Über uns
Wir, der Dörflihof Zweidlen
Ruhig und idyllisch seit 7 Generationen in der Familie Maag
Mit viel Herzblut und einer guten Portion Tatendrang führen Raphael und Flavia den Dörflihof in die nächste Generation. 2020 durften sie den Betrieb von Raphaels Eltern, Andreas und Brigitta Maag, übernehmen – ein besonderer Moment für die ganze Familie und ein weiterer Schritt in der langen Geschichte des Hofes, der inzwischen in der siebten Generation weitergeführt wird.
Raphael, gelernter Landwirt mit eidg. Diplom, steckt seine ganze Leidenschaft in Ackerbau, Reben und Mutterkuhhaltung – eine Ausrichtung, die schon im Jahr 2000 die frühere Milchwirtschaft abgelöst hat. Flavia bringt als Lehrerin ihre eigene Energie, Ruhe und Perspektive in den Hofalltag ein und ergänzt das Team dort, wo Herz, Kopf oder zusätzliche Hände gebraucht werden. Gemeinsam verbinden die beiden Tradition mit frischen Ideen und halten so den einzigen Landwirtschaftsbetrieb in Zweidlen-Dorf lebendig.
Der Rebbau hat übrigens Tradition: Schon Raphaels Grossvater pflegte die Reben, wenn auch die Ernte damals noch verkauft wurde. Erst seine Eltern wagten den Schritt zum eigenen Wein – ein Funke, der bis heute brennt. Mit Visionen, Mut und Neugier haben Raphael und Flavia das Sortiment weiterentwickelt und neue Sorten wie Gamaret oder Divico in die Region gebracht.

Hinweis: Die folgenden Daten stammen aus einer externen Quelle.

(** C7: in a run with exactly one Ctrl+C in which the connection stays open
    and the operator types ping at the prompt, however the receiver and the
    sender are scheduled: ping is sent at most once and there is at most one
    prompt; until the sender clears the event, the event is set (once Ctrl+C
    has come) and the sender can move, unless it waits for the console lock
    while the receiver holds it, and then the receiver can move; the seventh
    step of the sender pushes ping, its eighth clears the event, and it takes
    at most nine; and once the sender has cleared the event, ping has been
    sent exactly once, after exactly one prompt, and the event is inactive. *)
Theorem ping_sent_once ls tr s :
  run ls init = Some (tr, s) ->
  occurrences is_sigint ls = 1 ->
  without is_close ls = true -> without is_fault ls = true ->
  (forall typed, In (Snd typed) ls -> typed = "ping") ->
  (sent tr = [] \/ sent tr = ["ping"]) /\
  count is_prompt tr <= 1 /\
  (count is_clear tr = 0 ->
   latch s = true /\
   exists l ev s', (l = Rcv \/ l = Snd "ping") /\ step l s = Some (ev, s')) /\
  (1 <= count is_clear tr ->
   sent tr = ["ping"] /\ count is_prompt tr = 1 /\ count is_clear tr = 1 /\
   latch s = false) /\
  (count is_clear tr = 0 ->
   (exists ev s', step (Snd "ping") s = Some (ev, s')) \/
   (spc s = S_acquire /\ lock s = Some Receiver /\
    exists ev s', step Rcv s = Some (ev, s'))) /\
  (occurrences is_snd ls < 7 -> sent tr = []) /\
  (7 <= occurrences is_snd ls -> sent tr = ["ping"]) /\
  (8 <= occurrences is_snd ls ->
   count is_prompt tr = 1 /\ count is_clear tr = 1 /\ latch s = false) /\
  occurrences is_snd ls <= 9.
Proof.
  intros Hrun Hk Hc Hf Ht.
  assert (Hk' : occurrences is_sigint ls <= 1) by lia.
  pose proof (ping_cycle ls tr s Hrun Hk' Hc Hf Ht) as [Ho Hph].
  pose proof (run_not_crashed init ls tr s eq_refl Hrun Hf) as Hcr.
  pose proof (reachable_inv _ _ _ Hrun) as (Hl & _).
  rewrite Hk in Hph.
  assert (Hprog : count is_clear tr = 0 ->
    (exists ev s', step (Snd "ping") s = Some (ev, s')) \/
    (spc s = S_acquire /\ lock s = Some Receiver /\
     exists ev s', step Rcv s = Some (ev, s'))).
  { intros H0.
    assert (Hr : rptl_connection s = Running).
    { apply running_unless_done; [exact Hcr|]. right.
      destruct (spc s); try contradiction; discriminate. }
    assert (Hcl : closed s = None).
    { unfold is_open in Ho. destruct (closed s); [discriminate|reflexivity]. }
    unfold step. rewrite Hr.
    unfold send_messages_step, receive_messages_step, lock_ok in *.
    unfold Lock.acquire, Event.is_set, is_open.
    destruct (spc s) eqn:Es; try contradiction; split_ors; try lia; subst;
      try (left; do 2 eexists; cbn;
           repeat match goal with H : _ = _ |- _ => rewrite H end;
           reflexivity).
    all: destruct (lock s) as [[]|] eqn:El; cbn in Hl; try discriminate;
      try (left; do 2 eexists; cbn; reflexivity).
    all: right; split; [reflexivity|]; split; [reflexivity|];
      destruct (rpc s) eqn:Er; cbn in Hl; try discriminate;
      do 2 eexists; cbn; reflexivity. }
  split; [|split; [|split; [|split; [|split; [exact Hprog|]]]]].
  - destruct (spc s); try contradiction; split_ors; auto.
  - destruct (spc s); try contradiction; split_ors; lia.
  - intros H0. split.
    + destruct (spc s); try contradiction; split_ors; auto; try lia.
    + destruct (Hprog H0) as [(ev & s' & H)|(_ & _ & ev & s' & H)].
      * exists (Snd "ping"), ev, s'. auto.
      * exists Rcv, ev, s'. auto.
  - intros H1.
    destruct (spc s); try contradiction; split_ors; try lia; subst; auto.
  - destruct (spc s); try contradiction; split_ors; subst;
      repeat split; intros; try lia; auto.
Qed.

(** C7 at a run in which a message arrives while the operator types. *)
Lemma ping_sent_once_witness :
  run ping_schedule init = Some (ping_trace, ping_final) /\
  sent ping_trace = ["ping"] /\ count is_prompt ping_trace = 1 /\
  count is_clear ping_trace = 1 /\ latch ping_final = false.
Proof.
  split; [reflexivity|].
  refine (proj1 (proj2 (proj2 (proj2
    (ping_sent_once ping_schedule ping_trace ping_final
       eq_refl eq_refl eq_refl eq_refl _)))) (le_n 1)).
  intros typed Hin. cbn in Hin.
  repeat (destruct Hin as [Hin|Hin];
          [ try discriminate Hin; injection Hin as <-; reflexivity | ]).
  contradiction.
Defined.

(** ** C8: scenario 1 *)

Lemma environment_snoc ls l :
  environment (ls ++ [l]) =
  environment ls ++ (if is_rcv l || is_snd l then [] else [l]).
Proof.
  unfold environment. rewrite filter_app. cbn.
  destruct (is_rcv l || is_snd l); reflexivity.
Qed.

Lemma schedule_length ls :
  length ls =
  occurrences is_rcv ls + occurrences is_snd ls + length (environment ls).
Proof.
  unfold occurrences, environment.
  induction ls as [|l ls IH]; cbn; [reflexivity|].
  destruct l; cbn; lia.
Qed.

Lemma environment_hello ls l :
  environment (ls ++ [l]) = [] \/ environment (ls ++ [l]) = [Deliver "hello"] ->
  (is_rcv l || is_snd l = true /\ environment (ls ++ [l]) = environment ls) \/
  (l = Deliver "hello" /\ environment ls = [] /\
   environment (ls ++ [l]) = [Deliver "hello"]).
Proof.
  rewrite environment_snoc.
  destruct (is_rcv l || is_snd l) eqn:E.
  - rewrite app_nil_r. auto.
  - intros [H|H].
    + apply app_eq_nil in H. destruct H. discriminate.
    + right. destruct (environment ls) as [|x [|y xs]]; try discriminate.
      cbn in H. injection H as ->. auto.
Qed.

Besonders stolz sind sie darauf, ihr Wissen weiterzugeben: Der Dörflihof ist Lehrbetrieb – junge Menschen lernen hier Landwirtschaft so, wie sie sein soll: praxisnah, wertschätzend und mitten im echten Hofleben. Und wenn’s mal besonders streng wird, steht der Familienkreis verlässlich bereit und packt mit an.
Raffi und Flavia sind ein super Team. Ihre Weine sind sensationell und vor allem wieder mal etwas aus der Gegend, das sich zeigen – sorry – schmecken lassen kann. Ich bin mit meiner Tochter immer wieder gerne bei den Rindern und bestaune jedes Mal den Muni in seiner ganzen Stärke.
Zweidlen
Ein bisschen Info
Zweidlen ist ein Dorf und frühere (bis 1917) Zivilgemeinde im Zürcher Unterland. Es gehört zur politischen Gemeinde Glattfelden und grenzt im Westen an Weiach. Das ländlich geprägte Dörfchen liegt abseits der Verkehrsachsen in einem sich nach Osten öffnenden Tälchen.
Zweidlen, heute Teil von Glattfelden, blickt auf eine bewegte Geschichte zurück, geprägt von Wasser, Wandel und Widerstandskraft. Der Ortsname – ursprünglich „Zweintal“ oder „Zweidal“ – deutet auf eine frühe Siedlung an zwei Gewässern hin und erinnert an die landwirtschaftlichen Ursprünge der Region.
Mit der Industrialisierung setzte ein tiefgreifender Wandel ein: Die Glatt wurde zur Energiequelle für Spinnereien und Webereien, und 1919 veränderte das Rheinkraftwerk Eglisau–Glattfelden sogar die Landschaft, als das benachbarte Rheinsfelden verlegt werden musste. In derselben Zeit entstanden Bahnlinien, neue Strassen und später grosse Kiesgruben, die Zweidlen weiter formten. Auch militärisch spielte die Gegend mit der Sperrstelle Weiach eine strategische Rolle.
Kulturelle Bedeutung erhielt die Region, als Gottfried Keller sie in seinem „Grünen Heinrich“ verewigte.
Heute präsentiert sich Zweidlen als moderner Ortsteil von Glattfelden, der seine ländliche Herkunft, seine Nähe zum Wasser und seine historische Identität bewahrt – ein kleines Tal mit grosser Geschichte.